### INPUT DATA
⁂

(** The Jaccard index of the word sets of two texts lies between 0 and 1
    and does not depend on their order; for a text and itself it is 1,
    unless the text has no word, where it is 0. *)
Theorem jaccard_properties (text1 text2 : string) :
  0 <= jaccardSimilarity (num := R) text1 text2 <= 1
  /\ jaccardSimilarity (num := R) text1 text2 = jaccardSimilarity text2 text1
  /\ jaccardSimilarity (num := R) text1 text1
     = if (length (List.filter nonempty (split_space text1)) =? 0)%nat then 0 else 1.
Proof.
  split; [apply jaccard_range|]. split; [apply jaccard_comm | apply jaccard_self].
Qed.

End RealMeasures.

End LexicalFacts.

(** * Sequences of calls and sorted arrays *)

Module ArrayFacts.
Import Js JsArray.

Lemma for_each_Forall2 {A B : Type} (f : A -> outcome B) (l : list A) (ys : list B) :
  for_each f l = Returned ys -> Forall2 (fun x y => f x = Returned y) l ys.
Proof.
  revert ys. induction l as [|a l IH]; intros ys Hys; cbn in Hys.
  - injection Hys as <-. constructor.
  - destruct (f a) as [b|] eqn:Hfa; [|done]. cbn in Hys.
    destruct (for_each f l) as [bs|]; [|done]. cbn in Hys. injection Hys as <-.
    constructor; [done | by apply IH].
Qed.

Lemma for_each_returns {A B : Type} (f : A -> outcome B) (l : list A) :
  (forall x, x ∈ l -> exists y, f x = Returned y) ->
  exists ys, for_each f l = Returned ys.
Proof.
  induction l as [|a l IH]; intros Hf; cbn; [by eexists|].
  destruct (Hf a (list_elem_of_here _ _)) as [b ->]. cbn.
  destruct IH as [bs ->]; [intros x Hx; apply Hf; by apply list_elem_of_further|].
  cbn. by eexists.
Qed.

Lemma for_each_throws {A B : Type} (f : A -> outcome B) (l : list A) (x : A) (msg : string) :
  x ∈ l -> f x = Thrown msg -> exists msg', for_each f l = Thrown msg'.
Proof.
  induction l as [|a l IH]; intros Hx Hfx; [by apply elem_of_nil in Hx|].
  cbn. apply elem_of_cons in Hx as [<-|Hx].
  - rewrite Hfx. by eexists.
  - destruct (f a); [|by eexists]. cbn. destruct (IH Hx Hfx) as [msg' ->]. by eexists.
Qed.

Lemma insert_by_perm {A : Type} (key : A -> nat) (x : A) (l : list A) :
  insert_by key x l ≡ₚ x :: l.
Proof.
  induction l as [|y l IH]; cbn [insert_by]; [done|].
  destruct (key x <? key y)%nat; [done|]. rewrite IH. apply perm_swap.
Qed.

Lemma sort_by_perm {A : Type} (key : A -> nat) (l : list A) : sort_by key l ≡ₚ l.
Proof.
  unfold sort_by.
  assert (forall acc, foldl (fun sorted x => insert_by key x sorted) acc l ≡ₚ acc ++ l) as H.
  { induction l as [|x l IH]; intros acc; cbn [foldl]; [by rewrite app_nil_r|].
    rewrite IH, insert_by_perm. cbn. apply Permutation_middle. }
  apply (H []).
Qed.

Section Sorting.
Context {A num : Type} {N : Number num}.

Lemma insert_with_perm (compare : A -> A -> num) (x : A) (l : list A) :
  insert_with compare x l ≡ₚ x :: l.
Proof.
  induction l as [|y l IH]; cbn; [done|].
  destruct (negative _); [done|]. rewrite IH. apply perm_swap.
Qed.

⁂

### PROBLEM TO SOLVE
Lines with the word "compare": copy each one from the data above.

### ANSWER FOR THE TASK
Lemma insert_with_perm (compare : A -> A -> num) (x : A) (l : list A) :
  insert_with compare x l ≡ₚ x :: l.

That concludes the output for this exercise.